Singular spectrum of Lebesgue measure zero for one-dimensional quasicrystals

TL;DR

This paper proves that certain one-dimensional quasicrystals have a spectrum of zero Lebesgue measure, using ergodic theory and Lyapunov exponents, including new examples like Rudin-Shapiro, without relying on trace maps.

Contribution

It establishes the zero Lebesgue measure of the spectrum for a broad class of aperiodic subshifts using ergodic theorems, expanding previous results to new substitution systems.

Findings

Spectrum coincides with zeros of Lyapunov exponent under uniform existence.

All aperiodic subshifts with uniform positive weights have Cantor spectrum of zero measure.

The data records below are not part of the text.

(** X15: when the five snapshots are taken, the memory check raises a
    [TypeError] exactly when the first snapshot has no GPU figure and the
    last one has; in every other case it returns. *)
Theorem memory_patterns_type_error (self : ChatterboxIntegrationTester) (w w' : World)
    (snapshots : list memory_snapshot) :
  model_tts w = true ->
  take_snapshots generate
    "Testing memory usage patterns during text to speech generation."
    (fst (_get_memory_usage w)) (snd (_get_memory_usage w)) (Py.range 5) w
  = (Py.Ok snapshots, w') ->
  exists first last : memory_snapshot,
    hd_error snapshots = Some first /\ hd_error (rev snapshots) = Some last /\
    match gpu_mb first, gpu_mb last with
    | None, Some _ =>
        test_memory_usage_patterns from_pretrained generate self w
        = (Py.Raise Py.TypeError_sub_None, w')
    | _, _ =>
        Py.returns (fst (test_memory_usage_patterns from_pretrained generate self w)) = true
    end.
Proof.
  intros Hm Hs. unfold test_memory_usage_patterns.
  rewrite (ensure_model_loaded self w Hm).
  destruct (_get_memory_usage w) as [ram0 gpu0]. cbn [fst snd] in *.
  rewrite Hs.
  destruct (take_snapshots_iterations _ _ _ _ _ _ _ Hs) as (Hit & _).
  destruct snapshots as [| m0 [| m1 [| m2 [| m3 [| m4 [| m5 rest]]]]]];
    try discriminate Hit.
  cbn [rev app hd_error]. exists m0, m4. repeat split.
  unfold memory_growth.
  destruct (gpu_mb m0), (gpu_mb m4); reflexivity.
Qed.

(** [v["call_index"]] of the entries of a list. *)
Lemma concurrent_calls_indices (calls : list (Z * string)) (w w' : World)
    (entries : list Py.value) :
  concurrent_calls sr generate calls w = (Py.Ok entries, w') ->
  map (Py.item "call_index") entries = map (fun c => Some (Py.VInt (fst c))) calls.
Proof.
  revert w w' entries.
  induction calls as [| [i text] calls IH]; intros w w' entries; cbn [concurrent_calls].
  - intros H. injection H as <- _. reflexivity.
  - destruct (generate text no_kwargs w) as [[wav | e] w1]; [| discriminate].
    destruct (audio_duration sr wav) as [d | e]; [| discriminate].
    destruct (concurrent_calls sr generate calls w1) as [[rest | e] w2] eqn:Hrest;
      [| discriminate].
    intros H. injection H as <- _.
    cbn [map fst]. rewrite (IH _ _ _ Hrest). reflexivity.
Qed.

(** X16: when [test_concurrent_usage] returns, it reports five calls, one entry
    per call with indices 0 to 4 in order, and an average time per call
    that is the total time divided by five. *)
Theorem concurrent_usage_counts (self : ChatterboxIntegrationTester) (w w' : World)
    (d : Py.dict) :
  test_concurrent_usage from_pretrained sr generate self w = (Py.Ok d, w') ->
  Py.get d "total_calls" = Some (Py.VInt 5) /\
  exists (entries : list Py.value) (total : float),
    Py.get d "individual_results" = Some (Py.VList entries) /\
    map (Py.item "call_index") entries
    = [Some (Py.VInt 0); Some (Py.VInt 1); Some (Py.VInt 2); Some (Py.VInt 3);
       Some (Py.VInt 4)] /\
    Py.get d "total_time" = Some (Py.VFloat total) /\
    Py.get d "avg_time_per_call" = Some (Py.VFloat (PrimFloat.div total 5)).
Proof.
  unfold test_concurrent_usage.
  destruct (ensure_model from_pretrained self w) as [[[] | e] w0]; [| discriminate].
  destruct (concurrent_calls sr generate _ w0) as [[entries | e] w1] eqn:Hc;
    [| discriminate].
  intros H. injection H as <- _.
  apply concurrent_calls_indices in Hc.
  split; [reflexivity |].
  exists entries. eexists. repeat split. exact Hc.
Qed.

Lemma consistency_runs_indices (text : string) (indices : list Z) (w w' : World)
    (runs : list consistency_run) :
  consistency_runs sr generate text indices w = (Py.Ok runs, w') ->
  map run runs = indices.
Proof.
  revert w w' runs.
  induction indices as [| i indices IH]; intros w w' runs; cbn [consistency_runs].
  - intros H. injection H as <- _. reflexivity.
  - destruct (generate text _ w) as [[wav | e] w1]; [| discriminate].
    destruct (audio_duration sr wav) as [d | e]; [| discriminate].
    destruct (consistency_runs sr generate text indices w1) as [[rest | e] w2] eqn:Hrest;
      [| discriminate].
    intros H. injection H as <- _.
    cbn [map run]. rewrite (IH _ _ _ Hrest). reflexivity.
Qed.

Lemma shape_eqb_eq (a b : list Z) : shape_eqb a b = true <-> a = b.
Proof.
  unfold shape_eqb. destruct (list_eq_dec Z.eq_dec a b); split; congruence.
Qed.

Lemma shapes_consistent_iff (runs : list consistency_run) :
  shapes_consistent runs = true <->
  forall r1 r2 : consistency_run, In r1 runs -> In r2 runs -> shape r1 = shape r2.
Proof.
  unfold shapes_consistent. destruct runs as [| r0 runs].
  - split; [intros _ r1 r2 [] | reflexivity].
  - rewrite forallb_forall. split.
    + intros H r1 r2 H1 H2.
      apply H in H1, H2. apply shape_eqb_eq in H1, H2. congruence.
    + intros H r Hr. apply shape_eqb_eq. apply H; [exact Hr | left; reflexivity].
Qed.

(** X17: when [test_api_consistency] returns, it holds three runs numbered 0 to
    2, and [shapes_consistent] is true exactly when the waveforms of all
    runs have the same shape. *)
Theorem api_consistency_compares_shapes (self : ChatterboxIntegrationTester)
    (w w' : World) (d : Py.dict) :
  test_api_consistency from_pretrained sr generate np_mean np_var self w = (Py.Ok d, w') ->
  exists runs : list consistency_run,
    Py.get d "runs" = Some (Py.VList (map run_entry runs)) /\
    map run runs = [0; 1; 2]%Z /\
    Py.get d "shapes_consistent" = Some (Py.VBool (shapes_consistent runs)) /\
    (shapes_consistent runs = true <->
     forall r1 r2 : consistency_run, In r1 runs -> In r2 runs -> shape r1 = shape r2).
Proof.
  unfold test_api_consistency.
  destruct (ensure_model from_pretrained self w) as [[[] | e] w0]; [| discriminate].
  destruct (consistency_runs sr generate _ _ w0) as [[runs | e] w1] eqn:Hr;
    [| discriminate].
  intros H. injection H as <- _.
  exists runs. repeat split.
  - exact (consistency_runs_indices _ _ _ _ _ Hr).
  - apply shapes_consistent_iff.
  - apply shapes_consistent_iff.
Qed.

(** X18: a check that finds the model loaded does not load it again: its outcome
    is the same whatever [from_pretrained] would do. *)
Theorem loaded_model_is_reused (self : ChatterboxIntegrationTester) (w : World)
    (from_pretrained' : string -> World -> Py.result unit * World) :
  model_tts w = true ->
  test_edge_cases from_pretrained' sr generate self w
  = test_edge_cases from_pretrained sr generate self w /\
  test_concurrent_usage from_pretrained' sr generate self w
  = test_concurrent_usage from_pretrained sr generate self w /\
  test_api_consistency from_pretrained' sr generate np_mean np_var self w
  = test_api_consistency from_pretrained sr generate np_mean np_var self w /\
  test_memory_usage_patterns from_pretrained' generate self w
  = test_memory_usage_patterns from_pretrained generate self w.
Proof.
  intros Hm.
  unfold test_edge_cases, test_concurrent_usage, test_api_consistency,
    test_memory_usage_patterns, ensure_model.
  rewrite Hm. repeat split.
Qed.

End Checks.

(** ** The theorems at work on the sample runs *)

Section SampleRuns.

Import Samples.

(** The failure scenario of a check: the exception is recorded, not raised. *)
Example run_test_records_failure :
  exists result : TestResult,
    fst (fst (_run_test "Basic TTS" out_of_memory fresh_tester cpu_world)) = Py.Ok result /\
    success result = false /\ output_info result = [] /\
    error_message result = Some "CUDA out of memory"%string /\
    execution_time result = 0.5%float /\ gpu_memory_mb result = None.
Proof.
  eexists. split; [vm_compute; reflexivity |].
  vm_compute. repeat split; reflexivity.
Qed.

(** C2, a counterexample to "always returns a result": a check that calls
    [sys.exit(0)] is not recorded; the exit leaves [_run_test], which hands
    back no result and leaves the tester as it was. *)
Lemma run_test_lets_exit_through :
  _run_test "Basic TTS" exits_zero fresh_tester cpu_world
  = (Py.Raise (Py.SystemExit 0), fresh_tester, print (Running "Basic TTS") cpu_world) /\
  Py.returns (fst (fst (_run_test "Basic TTS" exits_zero fresh_tester cpu_world))) = false /\
  results (snd (fst (_run_test "Basic TTS" exits_zero fresh_tester cpu_world))) = [].
Proof.
  repeat split.
Qed.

Includes new examples such as Rudin-Shapiro substitution.

Abstract

The spectrum of one-dimensional discrete Schr\"odinger operators associated to strictly ergodic dynamical systems is shown to coincide with the set of zeros of the Lyapunov exponent if and only if the Lyapunov exponent exists uniformly. This is used to obtain Cantor spectrum of zero Lebesgue measure for all aperiodic subshifts with uniform positive weights. This covers, in particular, all aperiodic subshifts arising from primitive substitutions including new examples as e.g. the Rudin-Shapiro substitution. Our investigation is not based on trace maps. Instead it relies on an Oseledec type theorem due to A. Furman and a uniform ergodic theorem due to the author.